If you don't have an existing Ansible infrastructure, you'll need to set up an Ansible workstation to run the playbook and push out the upgrades. This workstation is only used for the upgrade process, so you can run it on an existing management workstation. If you do have an Ansible Infrastructure, you will still need to set up the ansible user.
Ansible workstation installation:
- Install python 3.6+
- Configure python virtualenv (if you don't have a PATH_TO_VIRTUALENV and/or you don't have strong feelings on what it should be, you can add a pythonlocal directory in your home dir and path to it - it just keeps you from adding all the python modules to the general machine installation). (if you have problems with Vagrant finding it later after you logged off, you may need to rerun "source $PATH_TO_VIRTUALENV/bin/activate")

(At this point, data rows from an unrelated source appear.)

Lemma body_length_field_sum n :
  0 < n < 1000000 ->
  byte_sum (formatFixField Tag.BodyLength (to_string n)) mod 256 <> 0.
Proof.
  intros Hn. unfold formatFixField. rewrite !byte_sum_app.
  change (byte_sum (to_string Tag.BodyLength)) with 57.
  change (byte_sum [61]) with 61. change (byte_sum [FIX_SOH]) with 1.
  rewrite to_string_pos by lia.
  pose proof (digits_sum_bounds 20 n) as Hb. cbv zeta in Hb.
  pose proof (dec_loop_length 20 n 6 ltac:(simpl; lia)) as Hl.
  set (s := dec_loop 20 n []) in *. set (k := Z.of_nat (length s)) in *.
  assert (0 <= k <= 6) as Hk by lia. clearbody k. clear Hl.
  assert (k = 0 \/ k = 1 \/ k = 2 \/ k = 3 \/ k = 4 \/ k = 5 \/ k = 6) as Hcases by lia.
  intros E. apply Z.mod_divide in E as [z E]; [|done].
  destruct Hcases as [->|[->|[->|[->|[->|[->| ->]]]]]]; lia.
Qed.
End SerialisationLemmas.

(** ** Parsing what was printed *)

(** Fields the textual form can carry: an [int] tag, a value without SOH. *)
Definition printable (f : Z * bytes) : Prop := int32_range (fst f) /\ FIX_SOH ∉ snd f.

Definition set_all (fs : list (Z * bytes)) (m : gmap Z bytes) : gmap Z bytes :=
  fold_left (fun acc f => <[fst f := snd f]> acc) fs m.

(** The same as a test. *)
Definition printableb (f : Z * bytes) : bool :=
  (-2147483648 <=? fst f) && (fst f <=? 2147483647) && forallb (fun c => negb (c =? FIX_SOH)) (snd f).

Lemma printableb_spec f : printableb f = true -> printable f.
Proof.
  unfold printableb, printable, int32_range. rewrite !andb_true_iff, !Z.leb_le.
  intros [Ht Hf]. split; [done|]. intros Hin. rewrite forallb_forall in Hf.
  by specialize (Hf _ (proj1 (list_elem_of_In _ _) Hin)).
Qed.

Lemma printable_all (m : gmap Z bytes) :
  forallb printableb (map_to_list m) = true ->
  forall k v, m !! k = Some v -> printable (k, v).
Proof.
  rewrite forallb_forall. intros Hf k v Hk. apply printableb_spec, Hf.
  by apply list_elem_of_In, elem_of_map_to_list.
Qed.

Lemma to_string_no_special v c :
  c = 61 \/ c = FIX_SOH -> c ∉ to_string v.
Proof.
  intros Hc Hin.
  assert (forall w, c ∉ dec_loop 20 w []) as Hd.
  { intros w Hw. pose proof (dec_loop_digits 20 w) as Hd. rewrite Forall_forall in Hd.
    specialize (Hd _ Hw). apply is_digit_spec in Hd. destruct Hc as [-> | ->]; unfold FIX_SOH in *; lia. }
  unfold to_string in Hin. destruct (v =? 0).
  { apply list_elem_of_singleton in Hin. destruct Hc as [-> | ->]; done. }
  destruct (v <? 0); [|by apply (Hd v)].
  apply elem_of_cons in Hin as [-> | Hin]; [destruct Hc as [?|?]; done|by apply (Hd (- v))].
Qed.

Lemma parse_loop_nil f fs : parse_loop f [] fs = fs.
Proof. by destruct f. Qed.

Lemma formatFixField_length tag v : (3 <= length (formatFixField tag v))%nat.
Proof.
  unfold formatFixField. rewrite !length_app. simpl.
  pose proof (to_string_nonempty tag). destruct (to_string tag); [done|simpl; lia].
Qed.

(** One turn of the loop consumes one printed field. *)
Lemma parse_loop_field f tag v rest fs :
  printable (tag, v) ->
  parse_loop (S f) (formatFixField tag v ++ rest) fs = parse_loop f rest (<[tag := v]> fs).
Proof.
  intros [Ht Hv]. simpl in Ht, Hv.
  assert (formatFixField tag v ++ rest = to_string tag ++ 61 :: (v ++ FIX_SOH :: rest)) as E.
  { unfold formatFixField. by rewrite <- !app_assoc. }
  assert (formatFixField tag v ++ rest <> []) as Hne.
  { pose proof (to_string_nonempty tag). rewrite E. by destruct (to_string tag). }
  cbn [parse_loop]. destruct (formatFixField tag v ++ rest) as [|x l] eqn:Ex; [done|].
  rewrite E. rewrite index_of_found by (apply to_string_no_special; by left).
  rewrite drop_app_length, take_app_length.
  change (61 :: v ++ FIX_SOH :: rest) with ((61 :: v) ++ FIX_SOH :: rest).
  rewrite index_of_found by (by apply not_elem_of_cons).
  rewrite stoi_to_string by done.
  replace (length (to_string tag) + length (61%Z :: v) - length (to_string tag) - 1)%nat
    with (length v) by (simpl; lia).
  f_equal.
  - rewrite <- Nat.add_assoc, <- drop_drop, drop_app_length.
    replace (length (61%Z :: v) + 1)%nat with (length ((61 :: v) ++ [FIX_SOH]))
      by (rewrite length_app; simpl; lia).
    change (FIX_SOH :: rest) with ([FIX_SOH] ++ rest). rewrite app_assoc. apply drop_app_length.
  - f_equal. rewrite <- drop_drop, drop_app_length. simpl. apply take_app_length.
Qed.

Lemma parse_loop_fields fs f m :
  Forall printable fs -> (length fs <= f)%nat -> parse_loop f (printFields fs) m = set_all fs m.
Proof.
  revert f m. induction fs as [|[tag v] fs IH]; intros f m Hp Hf.
  { apply parse_loop_nil. }
  apply Forall_cons in Hp as [Hp1 Hp2]. destruct f as [|f]; [simpl in Hf; lia|].
  rewrite printFields_cons. cbn [fst snd]. rewrite parse_loop_field by done.
  rewrite IH; [done|done|simpl in Hf; lia].
Qed.

Lemma printFields_count fs : (length fs <= length (printFields fs))%nat.
Proof.
  induction fs as [|f fs IH]; [done|]. rewrite printFields_cons, length_app.
  pose proof (formatFixField_length (fst f) (snd f)). simpl. lia.
Qed.

Lemma set_all_notin fs m k : k ∉ fs.*1 -> set_all fs m !! k = m !! k.
Proof.
  revert m. induction fs as [|[t v] fs IH]; intros m Hk; [done|].
  cbn in Hk. apply not_elem_of_cons in Hk as [H1 H2].
  unfold set_all in *. simpl. rewrite IH by done. by rewrite lookup_insert_ne.
Qed.

Lemma set_all_lookup fs m k v :
  NoDup fs.*1 -> (k, v) ∈ fs -> set_all fs m !! k = Some v.
Proof.
  revert m. induction fs as [|[t w] fs IH]; intros m Hd Hin; [by apply not_elem_of_nil in Hin|].
  cbn in Hd. apply NoDup_cons in Hd as [Hn Hd].
  apply elem_of_cons in Hin as [[= -> ->]|Hin].
  - unfold set_all. simpl. fold (set_all fs (<[t := w]> m)).
    rewrite set_all_notin by done. apply lookup_insert_eq.
  - by apply (IH (<[t := w]> m)).
Qed.

Section RoundTrip.
Context `{FieldOrder}.

(** [toString] prints a list of fields. *)
Definition printed_list (m : FixMessage) (v8 : bytes) : list (Z * bytes) :=
  [(Tag.BeginString, v8); (Tag.BodyLength, to_string (calculateBodyLength m));
   (Tag.MsgType, getMsgType m)] ++
  filter printed_later (field_iter (fields_ m)) ++ [(Tag.CheckSum, calculateChecksum m)].

Lemma serialise_list m v8 :
  fields_ m !! Tag.BeginString = Some v8 -> serialise m = printFields (printed_list m v8).
Proof.
  intros H8. unfold serialise, printed_list. rewrite H8, !printFields_app, !printFields_cons.
  cbn [fst snd]. change (printFields []) with (@nil Z). by rewrite !app_nil_r, <- !app_assoc.
Qed.

Lemma printed_later_elem m k v :
  (k, v) ∈ filter printed_later (field_iter (fields_ m)) <->
  fields_ m !! k = Some v /\ printed_later (k, v).
Proof.
  rewrite list_elem_of_filter, field_iter_perm, elem_of_map_to_list. naive_solver.
Qed.

Lemma printed_list_nodup m v8 : NoDup (printed_list m v8).*1.
Proof.
  unfold printed_list. rewrite !fmap_app. simpl.
  assert (NoDup (filter printed_later (field_iter (fields_ m))).*1) as Hd.
  { rewrite field_iter_perm. pose proof (NoDup_fst_map_to_list (fields_ m)) as Hd.
    induction (map_to_list (fields_ m)) as [|f l IH]; [done|].
    cbn in Hd. apply NoDup_cons in Hd as [Hn Hd]. rewrite filter_cons. case_decide; [|by apply IH].
    cbn. apply NoDup_cons. split; [|by apply IH].
    intros (g & Hg1 & Hg2)%list_elem_of_fmap. apply list_elem_of_filter in Hg2 as [_ Hg2].
    apply Hn. rewrite Hg1. by apply list_elem_of_fmap_2. }
  assert (forall k, k ∈ (filter printed_later (field_iter (fields_ m))).*1 ->
            k <> Tag.BeginString /\ k <> Tag.BodyLength /\ k <> Tag.CheckSum /\ k <> Tag.MsgType) as Hk.
  { intros k ([k' v] & -> & Hf)%list_elem_of_fmap. apply printed_later_elem in Hf as [_ Hp].
    unfold printed_later, in_body in Hp. simpl in *. tauto. }
  set (ks := (filter _ _).*1) in *. clearbody ks.
  assert (Tag.BeginString ∉ ks /\ Tag.BodyLength ∉ ks /\ Tag.CheckSum ∉ ks /\ Tag.MsgType ∉ ks)
    as (H8 & H9 & H10 & H35) by (split_and!; intros Hin; apply Hk in Hin; tauto).
  rewrite !NoDup_cons, NoDup_app, !not_elem_of_cons, !not_elem_of_app, !not_elem_of_cons.
  split_and!; try done; try apply not_elem_of_nil; try apply NoDup_singleton.
  intros k Hin ->%list_elem_of_singleton. done.
Qed.
End RoundTrip.

(** * Properties *)

Section Properties.
Context `{FieldOrder}.

Lemma produced_coherent stale m : produced stale m -> coherent stale m.
Proof.
  induction 1 as [fs|now|now s|b tag v m _ _|b tag v m _ _|b tag v m _ _|b now m _ _|b tag m _ IH
    |b m _ _|b m _ IH|b m _ IH|b m _ _|b b' m m' _ _ _ _|b m _ IH|b m _ _
    |b b' m m' _ IH _ IH'|b b' m m' _ _ _ _]; try done.
  - by destruct s.
  - unfold removeField. destruct (hasField tag m); [by rewrite andb_false_r|by rewrite andb_true_r].
  - unfold toString. destruct (stringCacheValid_ m) eqn:E; [done|].
    split; simpl; [done|apply IH].
  - unfold getMsgTypeEnum. destruct (msgTypeCached_ m) eqn:E; [done|].
    split; simpl; [apply IH|done].
  - split; simpl; [apply IH|done].
  - split; [apply IH'|]. simpl. by destruct (msgTypeCached_ m).
Qed.


(** C34: the BodyLength field that [toString] prints is the number of bytes between
    the end of that field and the start of the checksum field, as the protocol
    requires, for every message that has a MsgType. *)
Theorem body_length_correct m t :
  fields_ m !! Tag.MsgType = Some t ->
  exists begin body,
    serialise m = formatFixField Tag.BeginString begin ++
                  formatFixField Tag.BodyLength (to_string (Z.of_nat (length body))) ++
                  body ++ formatFixField Tag.CheckSum (calculateChecksum m).
Proof.
  intros Ht. unfold serialise. rewrite (body_length_printed m t) by done.
  unfold getMsgType, getFieldValue. rewrite Ht. cbn [default from_option id].
  exists (match fields_ m !! Tag.BeginString with Some v => v | None => FIX_VERSION_44 end).
  exists (formatFixField Tag.MsgType t ++
          printFields (filter printed_later (field_iter (fields_ m)))).
  rewrite <- (app_assoc (formatFixField Tag.MsgType t)). reflexivity.
Qed.

(** The checksum of a message that stores the right BodyLength. *)
Lemma stored_length_verifies m v8 t :
  fields_ m !! Tag.BeginString = Some v8 -> fields_ m !! Tag.MsgType = Some t ->
  fields_ m !! Tag.BodyLength = Some (to_string (calculateBodyLength m)) ->
  verifyChecksum (serialise m) = true.
Proof.
  intros H8 H35 H9. rewrite verify_serialise, !checksum8_sum, checksum_input_sum.
  unfold printed_prefix, getMsgType, getFieldValue, field_total. rewrite H8, H35, H9.
  rewrite !byte_sum_app. f_equal. simpl. lia.
Qed.

(** The checksum of a message without BodyLength. *)
Lemma computed_length_rejected m v8 t :
  fields_ m !! Tag.BeginString = Some v8 -> fields_ m !! Tag.MsgType = Some t ->
  fields_ m !! Tag.BodyLength = None -> calculateBodyLength m < 1000000 ->
  verifyChecksum (serialise m) = false.
Proof.
  intros H8 H35 H9 Hlen. apply not_true_is_false.
  rewrite verify_serialise, !checksum8_sum, checksum_input_sum.
  unfold printed_prefix, getMsgType, getFieldValue, field_total. rewrite H8, H35, H9.
  rewrite !byte_sum_app. cbn [default from_option id fst snd].
  pose proof (body_length_printed m t H35) as Hb. rewrite length_app in Hb.
  pose proof (formatFixField_length Tag.MsgType t).
  assert (0 < calculateBodyLength m < 1000000) as Hr by lia.
  pose proof (body_length_field_sum _ Hr) as Hne.
  intros E. apply Hne. clear Hne Hb.
  set (x := byte_sum (formatFixField Tag.BodyLength _)) in *.
  match type of E with (?a + (x + (?b + ?c))) mod _ = (?a + 0 + ?b + ?c) mod _ =>
    replace x with ((a + (x + (b + c))) - (a + 0 + b + c)) by lia end.
  rewrite Zminus_mod, E, Z.sub_diag. done.
Qed.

python3 -m venv $PATH_TO_VIRTUALENV
source $PATH_TO_VIRTUALENV/bin/activate
- Install python modules
pip install -r ./extension/setup/python_requirements.txt
- Install ansible external deps
ansible-galaxy collection install -r requirements.yml
- (You need to do this step whether you are setting up a dedicated workstation or using an existing Ansible infrastructure) You will need to have an ansible user created on the Imperva appliance that has access to a standard shell. Your Imperva appliance will need to be unsealed to do this. You will need to do this once on each Imperva appliance, but then you will be able to keep using that user. Log in using admin, then type
admin
to exit the restricted shell. Then you can
useradd ansible
passwd ansible
From the project directory, you can test by running:
ansible-playbook -i inventories/default/hosts -u ansible --extra-vars "ansible_sudo_pass=your_password ansible_password=your_password ansible_become_method=su ansible_become_pass=your_password" -vvv site.yml
Edit the inventories/default/hosts file to include the IP or name of your MX for testing.